The drive down from the ridge is half the attraction: Panorama Highway earns its name as you drop through eucalyptus and coastal scrub toward a strand that stretches farther than you expect. By noon on summer weekends, the parking lots fill and the volleyball nets go up. Kids dig moats while their parents unfold canvas chairs. The water stays bracing year-round—mid-fifties even in August—but that doesn't stop wetsuited locals from paddling out or determined swimmers from plunging in.
“Few beaches offer this combination: serious surf, family-friendly shore break, and that quintessential Marin blend of bohemian ease within an hour of a major city.”
A wonderful drive on Pacific Coast Highway
The town behind the dunes consists of a general store, a few galleries, and the Parkside Cafe, where you'll wait in line for eggs and hash browns after a morning surf session. Most visitors spread blankets near the lifeguard tower, but if you walk south toward the rock outcroppings, the crowds thin considerably. Driftwood logs provide windbreaks; pockets of warm sand trap the sun between fog banks.

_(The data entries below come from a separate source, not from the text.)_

(* ===== verification/SysInv.v ===== *)
(** The invariant of the running system between two system calls: the scheduler of
    SchedTop.v together with semaphores, mutexes and events, and the lemmas with which the
    system calls re-establish it. *)

From S2P Require Import Prelude DList Kernel Tick SortLink Mem Pmcu Sched SchedInv SchedOps SchedDelay.
From S2P Require Import SchedSwitch SchedTop SchedTrans SchedTick SchedState Event Sem Mux Task.

Create HintDb sys.

(** ** Steps of the task table *)

(** No task is created, deleted or given another stack. *)
Definition tstep (T T' : tasks) : Prop :=
  (∀ t, is_Some (T' !! t) ↔ is_Some (T !! t)) ∧
  ∀ t c', T' !! t = Some c' → ∃ c, T !! t = Some c ∧
    st c' OS_TASK_STATUS_UNUSED = st c OS_TASK_STATUS_UNUSED ∧
    st c' OS_TASK_STATUS_EXIT = st c OS_TASK_STATUS_EXIT ∧ topOfStack c' = topOfStack c.

Lemma tstep_refl T : tstep T T.
Proof. split; [done|]. eauto. Qed.

Lemma tstep_trans T1 T2 T3 : tstep T1 T2 → tstep T2 T3 → tstep T1 T3.
Proof.
  intros [D1 S1] [D2 S2]. split; [intros t; by rewrite D2|].
  intros t c3 E3. destruct (S2 t c3 E3) as (c2 & E2 & ? & ? & ?).
  destruct (S1 t c2 E2) as (c1 & E1 & ? & ? & ?). exists c1. intuition congruence.
Qed.

Lemma tstep_insert T t c c' :
  T !! t = Some c → st c' OS_TASK_STATUS_UNUSED = st c OS_TASK_STATUS_UNUSED →
  st c' OS_TASK_STATUS_EXIT = st c OS_TASK_STATUS_EXIT → topOfStack c' = topOfStack c →
  tstep T (<[t := c']> T).
Proof.
  intros E H1 H2 H3. split.
  - intros t'. destruct (decide (t = t')) as [<-|]; [rewrite lookup_insert_eq|by rewrite lookup_insert_ne].
    rewrite E. split; eauto.
  - intros t' c0 [[<- <-]|[? E']]%lookup_insert_Some; eauto.
Qed.

Lemma tstep_live T T' t c' :
  tstep T T' → T' !! t = Some c' → live c' →
  ∃ c, T !! t = Some c ∧ live c ∧ topOfStack c' = topOfStack c.
Proof. intros [_ HS] E Hl. destruct (HS _ _ E) as (c & Ec & Hu & _ & Ht). exists c. by rewrite <- Hu. Qed.

Lemma enq_tcb_tstep s t c :
  let c' := enq_tcb s t c in
  st c' OS_TASK_STATUS_UNUSED = st c OS_TASK_STATUS_UNUSED ∧
  st c' OS_TASK_STATUS_EXIT = st c OS_TASK_STATUS_EXIT ∧ topOfStack c' = topOfStack c ∧
  st c' OS_TASK_STATUS_RUNNING = st c OS_TASK_STATUS_RUNNING ∧ waitTimes c' = waitTimes c ∧
  priority c' = priority c.
Proof. unfold enq_tcb, enq_status. destruct (_ || _); rsimpl; by fsimpl. Qed.

Lemma scan_tstep s cur T : tstep T (scan_tasks s cur T).
Proof.
  split.
  - intros t. rewrite scan_tasks_lookup. by rewrite fmap_is_Some.
  - intros t c'. rewrite scan_tasks_lookup. intros (c & E & ->)%fmap_Some. exists c.
    destruct (scan_one_fields s cur t c) as (_ & -> & _ & _ & -> & _). split_and!; try done.
    unfold scan_one, wake_tcb, timeout_tcb. destruct (expired cur c); [|done]. rsimpl.
    destruct (st c OS_TASK_STATUS_SUSPEND), (st c OS_TASK_STATUS_PEND);
      unfold enq_tcb, enq_status; try destruct (_ || _); rsimpl; by fsimpl.
Qed.

Lemma switch_tstep `{Config} s T r n rc cn :
  T !! r = Some rc → <[r := put_back s r rc]> T !! n = Some cn →
  tstep T (switch_tasks s T r n rc cn).
Proof.
  intros Er En.
  assert (tstep T (<[r := put_back s r rc]> T)) as HS.
  { destruct (put_back_fields s r rc) as (_ & _ & _ & _ & Ht & _ & Hu & _).
    apply (tstep_insert _ _ rc); try done. unfold put_back, parked_tcb.
    destruct (slice_tcb_fields (g_idleTaskID s) (now s) rc) as (E1 & _). revert E1.
    generalize (slice_tcb (g_idleTaskID s) (now s) rc). intros c1 E1. rewrite E1.
    destruct (st rc (Z.lor _ _)); rsimpl; [by rewrite E1|].
    destruct (st rc OS_TASK_BLOCKED_STATUS); [by rewrite E1|].
    destruct (enq_tcb_tstep s r c1) as (_ & -> & _). by rewrite E1. }
  eapply tstep_trans; [exact HS|]. unfold switch_tasks.
  destruct (Z.eqb_spec r n) as [<-|Hne].
  - apply (tstep_insert _ _ cn); unfold unready; rsimpl; fsimpl; try done.
  - apply (tstep_trans _ (<[r := run_out (put_back s r rc)]> (<[r := put_back s r rc]> T))).
    { apply (tstep_insert _ _ (put_back s r rc)); [apply lookup_insert_eq|..];
        unfold run_out; rsimpl; by fsimpl. }
    apply (tstep_insert _ _ cn); [by rewrite lookup_insert_ne|..];
      unfold unready, run_in; rsimpl; by fsimpl.
Qed.

(** The priorities of the tasks. *)
Definition prios (T : tasks) : gmap Z Z := priority <$> T.

Lemma prios_insert T t c c' :
  T !! t = Some c → priority c' = priority c → prios (<[t := c']> T) = prios T.
Proof.
  intros E Hp. unfold prios. rewrite fmap_insert, Hp. apply insert_id.
  by rewrite lookup_fmap, E.
Qed.

Lemma switch_prios `{Config} s T r n rc cn :
  T !! r = Some rc → <[r := put_back s r rc]> T !! n = Some cn →
  prios (switch_tasks s T r n rc cn) = prios T.
Proof.
  intros Er En. destruct (put_back_fields s r rc) as (_ & _ & Hp & _).
  rewrite <- (prios_insert T r rc (put_back s r rc)) by done. unfold switch_tasks.
  destruct (Z.eqb_spec r n) as [<-|Hne]; [by apply (prios_insert _ _ cn)|].
  rewrite (prios_insert _ n cn); [|by rewrite lookup_insert_ne|done].
  apply (prios_insert _ _ (put_back s r rc)); [apply lookup_insert_eq|done].
Qed.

By late afternoon, the marine layer pours over Bolinas Ridge like spilled milk, dropping temperatures and sending families back to their cars. The light turns pewter, then amber. Surfers take a final set. This is when Stinson belongs to the stragglers—the ones who packed sweatshirts, who know the fog is the price of admission, who understand that Northern California beaches reward those willing to layer up and linger.